--- The data Enclosed Below ---
(** * IdleRPG Slack bot: presence accounting and command dispatch

    A shallow embedding of [src/idlerpgslack/bot.py].  The module [api] it
    imports is not among the sources and is taken as an oracle; the client
    class and the bot of [src/idlerpg-slack.py] are embedded on their own
    in [Legacy].

    Conventions of the model.
    - Python strings are [string]s whose characters stand for the code
      points below 256.
    - [time.time()] readings and the per-user totals are exact numbers,
      modelled in [Z]; a record says whether its total is still the [int]
      it started with or a [float].  What rounding does to the totals is
      the matter of [Binary64], where the accounting is embedded once more
      over the floats of the machine.
    - Every user record (the inner dict of [self._users]) is an object of a
      store; a dict of users maps ids to references, in insertion order.
    - The Slack API and the wall clock are oracles indexed by the number of
      external calls made so far. *)

From stdpp Require Import gmap strings list pretty.
From Stdlib Require Import ZArith Ascii.
From Stdlib Require Floats.
From Stdlib Require Import PrimFloat.


(** ** Python string methods used by the bot *)

Module Str.

(** [str.isspace] on one code point below 256. *)
Definition isspace (c : ascii) : bool :=
  let n := N_of_ascii c in
  ((9 <=? n) && (n <=? 13) || (28 <=? n) && (n <=? 32)
   || (n =? 133) || (n =? 160))%N.

(** [str.lower] on one code point below 256. *)
Definition lower_char (c : ascii) : ascii :=
  let n := N_of_ascii c in
  if ((65 <=? n) && (n <=? 90)
      || (192 <=? n) && (n <=? 222) && negb (n =? 215))%N
  then ascii_of_N (n + 32) else c.

Fixpoint lower (s : string) : string :=
  match s with
  | EmptyString => EmptyString
  | String c r => String (lower_char c) (lower r)
  end.

(** [text.startswith(p)] *)
Definition startswith (text p : string) : bool := String.prefix p text.

(** [text.split()]: [cur] is the chunk being read. *)
Fixpoint split_from (cur : string) (s : string) : list string :=
  match s with
  | EmptyString => if String.eqb cur "" then [] else [cur]
  | String c r =>
      if isspace c
      then (if String.eqb cur "" then split_from "" r
            else cur :: split_from "" r)
      else split_from (cur +:+ String c "") r
  end.

Definition split (s : string) : list string := split_from "" s.

(** ['\n'.join(l)] *)
Fixpoint join (sep : string) (l : list string) : string :=
  match l with
  | [] => ""
  | [x] => x
  | x :: r => x +:+ sep +:+ join sep r
  end.

Definition newline : string := String (ascii_of_N 10) "".

End Str.

(** ** Python dicts with insertion order *)

Module Dict.

Section Ops.
Context {V : Type}.

Fixpoint get (k : string) (d : list (string * V)) : option V :=
  match d with
  | [] => None
  | (k', v) :: r => if String.eqb k k' then Some v else get k r
  end.

(** [k in d] *)
Definition mem (k : string) (d : list (string * V)) : bool :=
  match get k d with Some _ => true | None => false end.

(** [d[k] = v]: an existing key keeps its place, a new one goes last. *)
Fixpoint set (k : string) (v : V) (d : list (string * V))
  : list (string * V) :=
  match d with
  | [] => [(k, v)]
  | (k', v') :: r =>
      if String.eqb k k' then (k, v) :: r else (k', v') :: set k v r
  end.

Definition keys (d : list (string * V)) : list string := d.*1.
Definition values (d : list (string * V)) : list V := d.*2.
End Ops.

End Dict.

(** ** Data *)

(** [user['profile']] as the Slack API returns it. *)
Record Profile := mkProfile {
  display_name : string;
  real_name : string;
  email : string
}.

(** The answer of [users.info]. *)
Record UserInfo := mkUserInfo {
  is_bot : bool;
  info_profile : Profile
}.

(** One record of [self._users].  Times and totals are read as exact
    numbers of seconds; [total_is_float] tells the [int] that a new record
    holds, [0], from the [float] that the total is once a session has been
    closed. *)
Record User := mkUser {
  profile : Profile;
  active : bool;
  first_seen : option Z;
  total : Z;
  total_is_float : bool
}.

Definition with_active (b : bool) (u : User) : User :=
  mkUser (profile u) b (first_seen u) (total u) (total_is_float u).
Definition with_first_seen (t : option Z) (u : User) : User :=
  mkUser (profile u) (active u) t (total u) (total_is_float u).
(** [user['total'] = x] for a float [x]. *)
Definition with_total (x : Z) (u : User) : User :=
  mkUser (profile u) (active u) (first_seen u) x true.

(** A dict of users: user id to the reference of its record. *)
Abbreviation Users := (list (string * nat)).

(** An RTM event: a JSON object with string fields. *)
Abbreviation Event := (gmap string string).

Inductive Exn :=
| KeyError (key : string)
| TypeError
| IndexError
| RuntimeError
| SystemError.

(** The fields of [IdleRpgBot]. *)
Record Bot := mkBot {
  _name : option string;
  _id : option string;
  _rpg_channel_id : option string;
  _rpg_channel_name : string;
  _db_filename : string;
  _users : Users
}.

(** The bot together with what it can reach: the store of user records,
    the files written by [db], the messages posted so far (latest last)
    and the number of external calls made. *)
Record State := mkState {
  self : Bot;
  heap : list User;
  disk : gmap string (list (string * User));
  sent : list (string * string);
  tick : nat
}.

Definition set_self (b : Bot) (s : State) : State :=
  mkState b (heap s) (disk s) (sent s) (tick s).
Definition set_heap (h : list User) (s : State) : State :=
  mkState (self s) h (disk s) (sent s) (tick s).
Definition set_disk (d : gmap string (list (string * User))) (s : State)
  : State := mkState (self s) (heap s) d (sent s) (tick s).
Definition set_sent (m : list (string * string)) (s : State) : State :=
  mkState (self s) (heap s) (disk s) m (tick s).
Definition next_tick (s : State) : State :=
  mkState (self s) (heap s) (disk s) (sent s) (S (tick s)).

Definition bot_set_users (us : Users) (b : Bot) : Bot :=
  mkBot (_name b) (_id b) (_rpg_channel_id b) (_rpg_channel_name b)
        (_db_filename b) us.
Definition bot_set_identity (name id : string) (b : Bot) : Bot :=
  mkBot (Some name) (Some id) (_rpg_channel_id b) (_rpg_channel_name b)
        (_db_filename b) (_users b).
Definition bot_set_channel (c : string) (b : Bot) : Bot :=
  mkBot (_name b) (_id b) (Some c) (_rpg_channel_name b)
        (_db_filename b) (_users b).

(** What the bot talks to.  Each answer may depend on the moment of the
    call; [None] is a call that Slack answers with [ok = false].
    [login_self] is the pair (id, name) of [login_data['self']]. *)
Record Env := mkEnv {
  clock : nat -> Z;
  users_info : nat -> string -> option UserInfo;
  users_getPresence : nat -> string -> option bool;
  conversations_members : nat -> option string -> option (list string);
  channels_list : nat -> string -> option string;
  chat_postMessage : nat -> string -> string -> bool;
  login_self : string * string
}.

(** ** Statements with state and exceptions *)

Inductive Res (A : Type) :=
| Ok (a : A) (s : State)
| Raise (e : Exn) (s : State).
Arguments Ok {A} a s.
Arguments Raise {A} e s.

Definition state_of {A} (r : Res A) : State :=
  match r with Ok _ s => s | Raise _ s => s end.

Definition M (A : Type) : Type := State -> Res A.

Definition ret {A} (a : A) : M A := fun s => Ok a s.
Definition raise {A} (e : Exn) : M A := fun s => Raise e s.
Definition bind {A B} (c : M A) (k : A -> M B) : M B :=
  fun s => match c s with
           | Ok a s' => k a s'
           | Raise e s' => Raise e s'
           end.
Definition gets {A} (f : State -> A) : M A := fun s => Ok (f s) s.
Definition modify (f : State -> State) : M unit := fun s => Ok tt (f s).

Declare Scope py_scope.
Delimit Scope py_scope with py.
Notation "x <- c ;; k" := (bind c (fun x => k))
  (at level 100, c at next level, right associativity) : py_scope.
Notation "c ;;; k" := (bind c (fun _ => k))
  (at level 100, right associativity) : py_scope.
Local Open Scope py_scope.

(** [d[k]] on an event. *)
Definition event_getitem (event : Event) (k : string) : M string :=
  match event !! k with
  | Some v => ret v
  | None => raise (KeyError k)
  end.

(** [users[user_id]]: the reference held under the key. *)
Definition getitem (users : Users) (user_id : string) : M nat :=
  match Dict.get user_id users with
  | Some l => ret l
  | None => raise (KeyError user_id)
  end.

(** Reading the record behind a reference. *)
Definition deref (l : nat) : M User :=
  fun s => match heap s !! l with
           | Some u => Ok u s
           | None => Raise SystemError s
           end.

(** [obj[field] = value] on the record behind a reference. *)
Definition setattr (l : nat) (f : User -> User) : M unit :=
  u <- deref l ;; modify (fun s => set_heap (<[l := f u]> (heap s)) s).

(** A new record object. *)
Definition alloc (u : User) : M nat :=
  fun s => Ok (length (heap s)) (set_heap (heap s ++ [u]) s).

(** [now - first_seen], which needs a number on the right. *)
Definition elapsed_since (now : Z) (t0 : option Z) : M Z :=
  match t0 with
  | Some t => ret (now - t)%Z
  | None => raise TypeError
  end.

(** ** The text of a number *)

Module PyNum.

(** The whole number that a float holds in place of [n >= 0]: the nearest
    one with 53 significant bits, the even one of two. *)
Definition round53 (n : Z) : Z :=
  if (n <? 2 ^ 53)%Z then n
  else
    let sh := (Z.log2 n - 52)%Z in
    let q := Z.shiftr n sh in
    let r := (n - Z.shiftl q sh)%Z in
    let half := Z.shiftl 1 (sh - 1) in
    let q' := if (half <? r)%Z || ((r =? half)%Z && Z.odd q)
              then (q + 1)%Z else q in
    Z.shiftl q' sh.

(** [n > 0] rounded to [k] significant decimal digits. *)
Definition round_dec (n : Z) (k : nat) : Z :=
  let d := String.length (pretty n) in
  if (d <=? k)%nat then n
  else let p := (10 ^ Z.of_nat (d - k))%Z in ((n + p / 2) / p * p)%Z.

(** The decimal with the fewest significant digits, [k] or more, that a
    float reads back as [x]. *)
Fixpoint shortest (x : Z) (k fuel : nat) : Z :=
  match fuel with
  | O => x
  | S f =>
      let m := round_dec x k in
      if (round53 m =? x)%Z then m else shortest x (S k) f
  end.

Fixpoint rstrip0 (s : string) : string :=
  match s with
  | EmptyString => EmptyString
  | String c r =>
      match rstrip0 r with
      | EmptyString => if Ascii.eqb c "0" then EmptyString
                       else String c EmptyString
      | r' => String c r'
      end
  end.

(** [repr] of a float of whole value [a >= 10^16]: the digits, a point
    after the first one, and the exponent with two digits or more. *)
Definition exponent_form (a : Z) : string :=
  let ds := pretty (shortest (round53 a) 1 17) in
  let e := (String.length ds - 1)%nat in
  match rstrip0 ds with
  | String c rest =>
      String c (match rest with EmptyString => rest | _ => "." +:+ rest end)
      +:+ "e+" +:+ (if (e <? 10)%nat then "0" else "") +:+ pretty e
  | EmptyString => ds
  end.

(** [str(x)] for a float [x] of whole value [n]: [30.0], [-60.0], and
    [1e+16] from ten to the sixteenth on. *)
Definition str_float (n : Z) : string :=
  let a := Z.abs n in
  (if (n <? 0)%Z then "-" else "") +:+
  (if (a <? 10 ^ 16)%Z then pretty a +:+ ".0" else exponent_form a).

(** [str(x)] for a number of the ledger, an [int] or a [float]. *)
Definition str (is_float : bool) (n : Z) : string :=
  if is_float then str_float n else pretty n.

End PyNum.

(** ** The program *)

Section Program.
Variable env : Env.

(** [time.time()] *)
Definition time_time : M Z :=
  fun s => Ok (clock env (tick s)) (next_tick s).

(** [SlackApiClient]: every method is one web call; a call answered with
    [ok = false] raises. *)
Definition api_get_user_info (user_id : string) : M UserInfo :=
  fun s => match users_info env (tick s) user_id with
           | Some user => Ok user (next_tick s)
           | None => Raise RuntimeError (next_tick s)
           end.

Definition api_is_user_active (user_id : string) : M bool :=
  fun s => match users_getPresence env (tick s) user_id with
           | Some b => Ok b (next_tick s)
           | None => Raise RuntimeError (next_tick s)
           end.

Definition api_get_channel_users (channel_id : option string)
  : M (list string) :=
  fun s => match conversations_members env (tick s) channel_id with
           | Some ids => Ok ids (next_tick s)
           | None => Raise RuntimeError (next_tick s)
           end.

Definition api_get_channel (name : string) : M string :=
  fun s => match channels_list env (tick s) name with
           | Some c => Ok c (next_tick s)
           | None => Raise RuntimeError (next_tick s)
           end.

Definition api_send_message (channel_id message : string) : M unit :=
  fun s => if chat_postMessage env (tick s) channel_id message
           then Ok tt (next_tick
                         (set_sent (sent s ++ [(channel_id, message)]) s))
           else Raise RuntimeError (next_tick s).

Definition api_get_self : M (string * string) := ret (login_self env).

(** Modelled from the spec: the module [db] is not among the sources.
    [db.save(filename, users)] overwrites the file with the whole ledger,
    records included. *)
Fixpoint dump (users : Users) : M (list (string * User)) :=
  match users with
  | [] => ret []
  | (user_id, l) :: rest =>
      u <- deref l ;;
      rest' <- dump rest ;;
      ret ((user_id, u) :: rest')
  end.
--- End of Enclosed The data ---
Instructions for the task » Each line of the material that has the word "level" belongs in the answer.

Result of this task »
  (at level 100, c at next level, right associativity) : py_scope.
  (at level 100, right associativity) : py_scope.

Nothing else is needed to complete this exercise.